God has entrusted two precious flowers to me. Their petals are soft and blonde, their eyes are deep and brown and their limbs are constantly moving in the breeze of childhood. It is my job to nurture to the best of my ability…CONSISTENTLY modeling humility, gratefulness, joy, repentance and prayer. Daily I notice a little “yellowing” of character in one or both of these girls. My prayer is that I wouldn’t drown them in correction then leave them in dry and thirsty until the next yellow leaf. I cry out for these little blooms…I am not perfect. My mom says that even the best of gardeners lose (she really said kill but lose sounds a little kinder) a crop. The crop that I call my children can not afford to be left unattended to…the world offers nothing that will satisfy their thirst. It is my job as their gardener to CONSISTENTLY water them, CONSISTENTLY prune away the dead leaves of yesterday’s mistakes and CONSISTENTLY work the soil of their hearts – weeding out the seeds of selfishness and disrespect.
God heard my cry for help
He whispered to me that I am free to make mistakes
but do not give up
Water a little each day
and I will walk with you along the way.
These little blooms you tuck in at night
are never out of MY site.
They may wonder, they may stray
but they will not grow thirsty
for you brought them to me each day.
Keep calling out to Me, I will guide you
’cause your work one day will be through
These little flowers will fill their world with fragrance
for their Gardener walked along side you.

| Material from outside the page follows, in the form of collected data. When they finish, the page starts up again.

(* ===== verification/Bits.v ===== *)
(** * Words and bytes: the bit operations of the C code

    Values of [unsigned int] and (the code is built for 32 bits) [unsigned
    long] are integers from 0 to 2^32 - 1, bytes integers from 0 to 255.
    [<<] drops the bits that leave the word. *)
From S2P Require Import Prelude.

Declare Scope word_scope.
Notation "x .<< n" := (u32 (Z.shiftl x n)) (at level 41, left associativity) : word_scope.
Notation "x .>> n" := (Z.shiftr x n) (at level 41, left associativity) : word_scope.
Notation "x .& y" := (Z.land x y) (at level 42, left associativity) : word_scope.
Notation "x .^ y" := (Z.lxor x y) (at level 43, left associativity) : word_scope.
Notation "x .| y" := (Z.lor x y) (at level 44, left associativity) : word_scope.
Open Scope word_scope.

(** [~x] on a word. *)
Definition not32 (x : Z) : Z := Z.lxor x 0xFFFFFFFF.
(** [((x) << (n)) | ((x) >> (32 - (n)))] *)
Definition rol (x n : Z) : Z := (x .<< n) .| (x .>> (32 - n)).

Definition is_word (x : Z) : Prop := 0 <= x < 2 ^ 32.
Definition is_byte (x : Z) : Prop := 0 <= x < 2 ^ 8.

(** Four bytes as a big-endian word, and back. *)
Definition get_be (b0 b1 b2 b3 : Z) : Z :=
  (b0 .<< 24) .| (b1 .<< 16) .| (b2 .<< 8) .| b3.
Definition put_be (n : Z) : list Z := [u8 (n .>> 24); u8 (n .>> 16); u8 (n .>> 8); u8 n].

(** [memcpy(&a[i], l, length l)] *)
Definition write_at (i : nat) (l a : list Z) : list Z := take i a ++ l ++ drop (i + length l) a.

(** Arrays of bytes as arrays of big-endian words, and back. *)
Fixpoint words_of (b : list Z) : list Z :=
  match b with
  | b0 :: b1 :: b2 :: b3 :: b => get_be b0 b1 b2 b3 :: words_of b
  | _ => []
  end.
Definition bytes_of (w : list Z) : list Z := w ≫= put_be.

(** ** Bits of results *)

Lemma u32_bits x n : 0 <= n -> Z.testbit (u32 x) n = (n <? 32) && Z.testbit x n.
Proof.
  intros Hn. unfold u32. destruct (Z.ltb_spec n 32).
  - by rewrite Z.mod_pow2_bits_low by lia.
  - by rewrite Z.mod_pow2_bits_high by lia.
Qed.

Lemma u8_bits x n : 0 <= n -> Z.testbit (u8 x) n = (n <? 8) && Z.testbit x n.
Proof.
  intros Hn. unfold u8. destruct (Z.ltb_spec n 8).
  - by rewrite Z.mod_pow2_bits_low by lia.
  - by rewrite Z.mod_pow2_bits_high by lia.
Qed.

Lemma high_bits x k n : 0 <= x < 2 ^ k -> 0 <= k <= n -> Z.testbit x n = false.
Proof.
  intros Hx Hn. destruct (decide (x = 0)) as [->|]; [apply Z.bits_0|].
  apply Z.bits_above_log2; [lia|]. apply Z.log2_lt_pow2; [lia|].
  apply Z.lt_le_trans with (2 ^ k); [lia|]. apply Z.pow_le_mono_r; lia.
Qed.

Lemma bits_range x k : 0 <= k -> 0 <= x -> (forall n, k <= n -> Z.testbit x n = false) -> 0 <= x < 2 ^ k.
Proof.
  intros Hk Hx H. split; [done|]. destruct (decide (x = 0)) as [->|]; [by apply Z.pow_pos_nonneg|].
  apply Z.log2_lt_pow2; [lia|]. destruct (Z.lt_ge_cases (Z.log2 x) k); [done|].
  specialize (H (Z.log2 x) ltac:(lia)). rewrite Z.bit_log2 in H by lia. done.
Qed.

Lemma is_word_u32 x : is_word (u32 x).
Proof. apply u32_range. Qed.
Lemma is_byte_u8 x : is_byte (u8 x).
Proof. apply u8_range. Qed.
Lemma is_byte_word x : is_byte x -> is_word x.
Proof. unfold is_byte, is_word. lia. Qed.

Lemma is_word_lxor x y : is_word x -> is_word y -> is_word (x .^ y).
Proof.
  intros Hx Hy. apply bits_range; [lia|by apply Z.lxor_nonneg; unfold is_word in *; lia|].
  intros n Hn. by rewrite Z.lxor_spec, (high_bits x 32), (high_bits y 32).
Qed.
Lemma is_byte_lxor x y : is_byte x -> is_byte y -> is_byte (x .^ y).
Proof.
  intros Hx Hy. apply bits_range; [lia|by apply Z.lxor_nonneg; unfold is_byte in *; lia|].
  intros n Hn. by rewrite Z.lxor_spec, (high_bits x 8), (high_bits y 8).
Qed.

Lemma is_word_lor x y : is_word x -> is_word y -> is_word (x .| y).
Proof.
  intros Hx Hy. apply bits_range; [lia|by apply Z.lor_nonneg; unfold is_word in *; lia|].
  intros n Hn. by rewrite Z.lor_spec, (high_bits x 32), (high_bits y 32).
Qed.
Lemma is_word_land x y : is_word y -> is_word (x .& y).
Proof.
  intros Hy. apply bits_range; [lia|apply Z.land_nonneg; right; unfold is_word in *; lia|].
  intros n Hn. by rewrite Z.land_spec, (high_bits y 32), andb_false_r.
Qed.
Lemma is_word_shr x n : is_word x -> 0 <= n -> is_word (x .>> n).
Proof.
  intros Hx Hn. unfold is_word in *. rewrite Z.shiftr_div_pow2 by done. split.
  - apply Z.div_pos; [lia|]. by apply Z.pow_pos_nonneg.
  - apply Z.le_lt_trans with x; [|lia]. apply Z.div_le_upper_bound; [by apply Z.pow_pos_nonneg|].
    assert (1 <= 2 ^ n) by (by apply (Z.pow_le_mono_r 2 0)). nia.
Qed.
Lemma is_word_rol x n : is_word x -> 0 <= n <= 32 -> is_word (rol x n).
Proof. intros. apply is_word_lor; [apply is_word_u32|]. apply is_word_shr; [done|lia]. Qed.

#[export] Hint Resolve is_word_u32 is_byte_u8 is_word_lxor is_word_lor is_word_land : xenon.

(** Equality of integers bit by bit, [n] naming the bit and [Hn] its bound. *)
Ltac bitwise n Hn := apply Z.bits_inj'; intros n Hn.

Lemma u32_id x : is_word x -> u32 x = x.
Proof. intros. by apply u32_small. Qed.
Lemma u8_id x : is_byte x -> u8 x = x.
Proof. intros. by apply u8_small. Qed.

(** ** Big-endian words *)

Lemma is_word_get_be a b c d : is_byte d -> is_word (get_be a b c d).
Proof.
  intros. unfold get_be. repeat apply is_word_lor; try apply is_word_u32. by apply is_byte_word.
Qed.

Lemma get_be_bits a b c d n :
  is_byte a -> is_byte b -> is_byte c -> is_byte d -> 0 <= n ->
  Z.testbit (get_be a b c d) n =
    (if n <? 8 then Z.testbit d n else if n <? 16 then Z.testbit c (n - 8)
     else if n <? 24 then Z.testbit b (n - 16) else Z.testbit a (n - 24)).
Proof.
  intros Ha Hb Hc Hd Hn. unfold get_be. rewrite !Z.lor_spec, !u32_bits, !Z.shiftl_spec by lia.
  assert (forall x k, is_byte x -> k < 0 \/ 8 <= k -> Z.testbit x k = false) as Hz.
  { intros x k Hx [Hk|Hk]; [by apply Z.testbit_neg_r|by apply (high_bits x 8)]. }
  destruct (Z.ltb_spec n 8); [rewrite (Hz a), (Hz b), (Hz c) by (done || lia); by rewrite !andb_false_r|].
  destruct (Z.ltb_spec n 16).
  { rewrite (Hz a), (Hz b), (Hz d) by (done || lia). rewrite (proj2 (Z.ltb_lt n 32)) by lia. by rewrite orb_false_r. }
  destruct (Z.ltb_spec n 24).
  { rewrite (Hz a), (Hz c), (Hz d) by (done || lia). rewrite (proj2 (Z.ltb_lt n 32)) by lia. by rewrite !orb_false_r. }
  rewrite (Hz b), (Hz c), (Hz d) by (done || lia). rewrite !andb_false_r, !orb_false_r.
  destruct (Z.ltb_spec n 32); [done|]. rewrite (Hz a) by (done || lia). done.
Qed.

Lemma get_put_be n : is_word n ->
  get_be (u8 (n .>> 24)) (u8 (n .>> 16)) (u8 (n .>> 8)) (u8 n) = n.
Proof.
  intros Hw. bitwise k Hk. rewrite get_be_bits by auto using is_byte_u8.
  destruct (Z.ltb_spec k 8); [rewrite u8_bits by lia; by rewrite (proj2 (Z.ltb_lt k 8))|].
  destruct (Z.ltb_spec k 16).
  { rewrite u8_bits, Z.shiftr_spec by lia. rewrite (proj2 (Z.ltb_lt _ 8)) by lia. simpl. f_equal. lia. }
  destruct (Z.ltb_spec k 24).
  { rewrite u8_bits, Z.shiftr_spec by lia. rewrite (proj2 (Z.ltb_lt _ 8)) by lia. simpl. f_equal. lia. }
  rewrite u8_bits, Z.shiftr_spec by lia. replace (k - 24 + 24) with k by lia.
  destruct (Z.ltb_spec (k - 24) 8); [done|]. simpl. symmetry. apply (high_bits n 32); [done|lia].
Qed.

Lemma put_get_be a b c d :
  is_byte a -> is_byte b -> is_byte c -> is_byte d -> put_be (get_be a b c d) = [a; b; c; d].
Proof.
  intros Ha Hb Hc Hd. unfold put_be.
  assert (forall x k, is_byte x -> 8 <= k -> Z.testbit x k = false) as Hz by (intros; by apply (high_bits x 8)).
  repeat f_equal; bitwise k Hk; rewrite u8_bits by done; rewrite ?Z.shiftr_spec by done;
    rewrite get_be_bits by (done || lia); destruct (Z.ltb_spec k 8); simpl;
    try (by rewrite Hz by done); repeat (case_match; rewrite ?Z.ltb_lt, ?Z.ltb_ge in *; try lia);
    try (f_equal; lia).
Qed.

(** ** Writing into an array *)

Lemma words_of_length n b : length b = (4 * n)%nat -> length (words_of b) = n.
Proof.
  revert b. induction n as [|n IH]; intros b H; [by destruct b|].
  destruct b as [|b0 [|b1 [|b2 [|b3 b]]]]; simpl in H; try lia. cbn. rewrite IH; lia.
Qed.
Lemma bytes_of_length l : length (bytes_of l) = (4 * length l)%nat.
Proof. induction l as [|x l IH]; [done|]. unfold bytes_of in *. cbn. rewrite IH. lia. Qed.

Lemma words_bytes msg n : length msg = (4 * n)%nat -> Forall is_byte msg -> bytes_of (words_of msg) = msg.
Proof.
  revert msg. induction n as [|n IH]; intros msg Hl Hb; [by destruct msg|].
  destruct msg as [|b0 [|b1 [|b2 [|b3 msg]]]]; try (simpl in Hl; lia).
  do 4 (apply Forall_cons in Hb as [? Hb]). cbn [words_of]. unfold bytes_of in *. cbn [mbind list_bind].
  rewrite put_get_be by done. cbn [app]. do 4 f_equal. apply IH; [simpl in Hl; lia|done].
Qed.

Lemma length_write_at i l a : (i + length l <= length a)%nat -> length (write_at i l a) = length a.
Proof. intros H. unfold write_at. rewrite !length_app, length_take, length_drop. lia. Qed.
Lemma take_write_at i l a : (i <= length a)%nat -> take (i + length l) (write_at i l a) = take i a ++ l.
Proof.
  intros H. unfold write_at. rewrite app_assoc. apply take_app_length'. rewrite length_app, length_take. lia.
Qed.
Lemma drop_write_at i l a j : (i + length l <= j)%nat -> (i <= length a)%nat -> drop j (write_at i l a) = drop j a.
Proof.
  intros H Hi. unfold write_at. rewrite app_assoc.
  rewrite drop_app_ge by (rewrite length_app, length_take; lia).
  rewrite length_app, length_take, drop_drop. f_equal. lia.
Qed.
(** Two writes in a row are one. *)
Lemma write_at_app i a b l : (i + length a + length b <= length l)%nat ->
  write_at (i + length a) b (write_at i a l) = write_at i (a ++ b) l.
Proof.
  intros Hl. unfold write_at at 1 3. rewrite take_write_at by lia. rewrite drop_write_at by lia.
  rewrite length_app, <- !app_assoc. do 3 f_equal. f_equal. lia.
Qed.

(** ** Signed words *)

Lemma s32_congr a b : a mod 2 ^ 32 = b mod 2 ^ 32 -> s32 a = s32 b.
Proof. intros H. unfold s32. by rewrite <- (Zplus_mod_idemp_l a), <- (Zplus_mod_idemp_l b), H. Qed.

Lemma s32_mod a : s32 a mod 2 ^ 32 = a mod 2 ^ 32.
Proof. unfold s32. rewrite Zminus_mod_idemp_l. f_equal. lia. Qed.

Lemma s32_value z : - 2 ^ 31 <= z < 2 ^ 31 -> s32 z = z.
Proof. intros H. unfold s32. rewrite Z.mod_small; lia. Qed.

Lemma s32_range z : - 2 ^ 31 <= s32 z < 2 ^ 31.
Proof. unfold s32. pose proof (Z.mod_pos_bound (z + 2 ^ 31) (2 ^ 32) ltac:(lia)). lia. Qed.

Lemma u32_s32 z : 0 <= z < 2 ^ 32 -> u32 (s32 z) = z.
Proof. intros H. unfold u32. rewrite s32_mod. by apply Z.mod_small. Qed.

After writing the above portion, I had to ask myself “When is the last time your soul had a good long drink”? I so easily try and live off of last month’s soul soaking. If I am honest, I’ve tried to make a “Ladies Retreat” soaking last until the next retreat. Before long I have a “yellowing” in all areas of my character and I wonder what happened. I opened my Bible this morning and I felt the wilting of my soul perk up, peace went ahead of my day and I have had more than enough to give to my husband and children. Water your soul a little everyday – you might be surprised by what a little time in the refreshing word of God will do.